Reconstructing the Tropical Pacific Upper Ocean using Online Data Assimilation with a Deep Learning model

TL;DR

This work develops and tests a transformer-based deep learning (DL) model for forecasting and reconstructing tropical Pacific upper-ocean states from sparse coral proxies, comparing it against a Linear Inverse Model (LIM). Trained on CMIP6 historical data and validated with SODA and GODAS reanalysis, the DL model forecasts 12 months ahead and forms priors for Ensemble Kalman Filter data assimilation; to address forecast variance loss, a inflation scheme injects hindcast-derived noise scaled by inter-model envelope. Across online assimilation experiments with 24 pseudo-proxies, DL yields higher domain-averaged correlations and better Nino3.4 reconstructions than LIM and offline baselines, with gains increasing as observation-averaging time grows. The results support DL as a computationally efficient priors approach for online paleoclimate data assimilation and motivate applying the method to real proxy data and broader regions.

Abstract

A deep learning (DL) model, based on a transformer architecture, is trained on a climate-model dataset and compared with a standard linear inverse model (LIM) in the tropical Pacific. We show that the DL model produces more accurate forecasts compared to the LIM when tested on a reanalysis dataset. We then assess the ability of an ensemble Kalman filter to reconstruct the monthly-averaged upper ocean from a noisy set of 24 sea-surface temperature observations designed to mimic existing coral proxy measurements, and compare results for the DL model and LIM. Due to signal damping in the DL model, we implement a novel inflation technique by adding noise from hindcast experiments. Results show that assimilating observations with the DL model yields better reconstructions than the LIM for observation averaging times ranging from one month to one year. The improved reconstruction is due to the enhanced predictive capabilities of the DL model, which map the memory of past observations to future assimilation times.
Paper Structure (15 sections, 22 equations, 14 figures, 1 table)

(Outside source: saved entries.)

Definition run_approval_op (op : ApprovalOp) (clock : Clock) (r : ApprovalRequest)
  : result (ApprovalRequest * list ApprovalLaneEvent) :=
  match op with
  | op_submit => Ok (outcome (submitApprovalRequest r clock))
  | op_approve who roles => res ← approve r who roles clock; Ok (outcome res)
  | op_reject who reason => res ← reject r who reason clock; Ok (outcome res)
  | op_expire => Ok (outcome (expireApprovalRequest r clock))
  | op_transition to actor => res ← transitionApproval r to actor clock; Ok (outcome res)
  | op_cancel => res ← cancelApprovalRequest r clock; Ok (outcome res)
  | op_apply => res ← markApplied r clock; Ok (apply_outcome res)
  end.

Inductive approval_reachable : ApprovalRequest -> Prop :=
| reach_opened args policy clock r e : openApprovalRequest args policy clock = Ok (r, e) -> approval_reachable r
| reach_op op clock r r' evs : approval_reachable r -> run_approval_op op clock r = Ok (r', evs) -> approval_reachable r'.

(** ** The maker-checker rules

    What may happen to a request at an instant, and which events say so. *)

Record can_decide (now : Date) (r : ApprovalRequest) (who : string) (held : list string) : Prop := {
  cd_pending : state r = pending;
  cd_in_time : now <= expiresAt r;
  cd_named : isNonBlank who = true;
  cd_not_the_maker : who <> requesterId r;
  cd_held_named : forallb isNonBlank held = true;
  cd_role : exists role, role ∈ requiredApproverRoles r /\ role ∈ held;
  cd_first : who ∉ (de_approverId <$> decisions r);
}.

Definition with_decision (now : Date) (r : ApprovalRequest) (who : string) (held : list string) : list ApprovalDecisionRecord :=
  decisions r ++ [MkDecision who (matchedRolesOf (requiredApproverRoles r) held) now].

Inductive request_change (now : Date) (r : ApprovalRequest) : ApprovalRequest -> list string -> Prop :=
| change_refused : request_change now r r ["approvals.decisionRefused"]
| change_submit : state r = drafted -> now <= expiresAt r ->
    request_change now r (r <| state := pending |> <| submittedAt := Some now |>) []
| change_decision who held : can_decide now r who held -> Z.of_nat (length (decisions r)) + 1 < minor (quorum r) ->
    request_change now r (r <| decisions := with_decision now r who held |>) []
| change_approve who held : can_decide now r who held -> minor (quorum r) <= Z.of_nat (length (decisions r)) + 1 ->
    request_change now r
      (r <| decisions := with_decision now r who held |> <| state := approved |> <| approvedAt := Some now |>)
      ["approvals.quorumMet"; "approvals.approved"]
| change_reject reason : state r = pending -> now <= expiresAt r -> isNonBlank reason = true ->
    request_change now r (r <| state := rejected |> <| rejectedAt := Some now |> <| rejectedReason := Some (trim reason) |>)
      ["approvals.rejected"]
| change_expire : state r = pending -> expiresAt r < now ->
    request_change now r (r <| state := expired |> <| expiredAt := Some now |>) ["approvals.expired"]
| change_cancel : state r = pending -> now <= expiresAt r -> isNonBlank (requesterId r) = true ->
    request_change now r (r <| state := cancelled |> <| cancelledAt := Some now |> <| cancelledBy := Some (requesterId r) |>)
      ["approvals.cancelled"]
| change_apply t : state r = approved -> approvedAt r = Some t ->
    request_change now r (r <| state := applied |> <| appliedAt := Some now |>) ["approvals.applied"].

(** ** Roles *)

Lemma matchedRolesOf_elem required held role :
  role ∈ matchedRolesOf required held <-> role ∈ required /\ role ∈ held.
Proof.
  unfold matchedRolesOf. rewrite sort_by_perm, distinct_elem, !list_elem_of_In, filter_In, bool_decide_eq_true, <- !list_elem_of_In. done.
Qed.

Lemma matchedRolesOf_nil required held :
  matchedRolesOf required held <> [] <-> exists role, role ∈ required /\ role ∈ held.
Proof.
  setoid_rewrite <- matchedRolesOf_elem. destruct (matchedRolesOf required held) as [|x l]; [set_solver|].
  split; [intros _; exists x; by left|done].
Qed.

Lemma stateRefusalFor_None r now code : stateRefusalFor r now code = None <-> state r = pending /\ now <= expiresAt r.
Proof. unfold stateRefusalFor. destruct (state r); try naive_solver. case_decide; split; naive_solver lia. Qed.

(** ** Every operation follows the rules *)

Definition follows (now : Date) (r : ApprovalRequest) (out : ApprovalRequest * list ApprovalLaneEvent) : Prop :=
  request_change now r out.1 (name <$> out.2).

Lemma decline_follows now r operation who code t : follows now r (outcome (declined (decline r operation who code t))).
Proof. apply change_refused. Qed.
#[local] Hint Resolve decline_follows : core.

Lemma submit_follows clock r : follows (clock 0%nat) r (outcome (submitApprovalRequest r clock)).
Proof.
  unfold submitApprovalRequest. repeat (case_decide; [by auto|]). apply change_submit; [done|].
  apply Z.nlt_ge. intros N. destruct (decide (state r = drafted)); naive_solver lia.
Qed.

Lemma approve_follows r who held clock res : approve r who held clock = Ok res -> follows (clock 0%nat) r (outcome res).
Proof.
  unfold approve. intros H. repeat (case_decide; [discriminate H|]).
  destruct (stateRefusalFor r (clock 0%nat) "APPROVAL_NOT_PENDING") as [code|] eqn:E; [by injection H as <-|].
  apply stateRefusalFor_None in E as [Hp Ht]. do 3 (case_decide; [by injection H as <-|]).
  assert (can_decide (clock 0%nat) r who held) as Hc.
  { split; try done; [by apply not_false_iff_true|by apply not_false_iff_true|by apply matchedRolesOf_nil]. }
  rewrite length_app in H. cbn [length] in H. case_decide; injection H as <-.
  - apply change_decision; [exact Hc|lia].
  - apply change_approve; [exact Hc|lia].
Qed.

This paper contains 15 sections, 22 equations, 14 figures, 1 table.

Figures (14)

  • Figure 1: Variance proportion of deep learning forecasts compared to GODAS observations across different variables over time. Illustrated here are the variance ratios for predictions made by the Deep Learning model relative to actual observations from the GODAS dataset, covering variables such as the Nino3.4 Index, Sea Surface Temperature (SST), wind stress, and ocean temperature, as a function of varying lead times in months.
  • Figure 2: Comparison of standard deviation ratios: SODA vs. CMIP6 Models for the Nino3.4 Index. This graph displays the ratio of the Nino3.4 index standard deviation from the SODA dataset to that of various CMIP6 models, which is utilized as a scaling factor for noise based on the CMIP6 model data.
  • Figure 3: Geographical distribution of coral $\delta^{18}O$ proxy records in the tropical Pacific region from the PAGES2K database (Outlined by the dashed blue box). The dashed blue box delineates the area of focused modeling and interest, the dashed red box indicates the Nino3.4 region, and the brownish-yellow dots represent the locations of coral $\delta^{18}O$ proxy records.
  • Figure 4: Forecast skill of Deep Learning model (red), Linear Inverse Model (blue) & LIMOsst (green) in terms of correlation (solid lines) and RMSE (dashed lines) across lead time for the Nino3.4 Index (a), Sea Surface Temperature (SST) field (b), ocean temperature field (c), and the wind stress field (d). The correlation scale is provided on the left $y$-axis and RMSE on the right $y$-axis, as the function of forecast lead time.
  • Figure 5: Difference in forecast skill as measured by correlation between Deep Learning and Linear Inverse Models as a function of lead time ($\tau$). The first row (a–d) shows zonal-wind stress, the second row (e–h) meridional wind stress, the third row (i–l) Sea Surface Temperature (SST), and fourth row (m–p) equatorial (5°N–5°S) ocean temperature.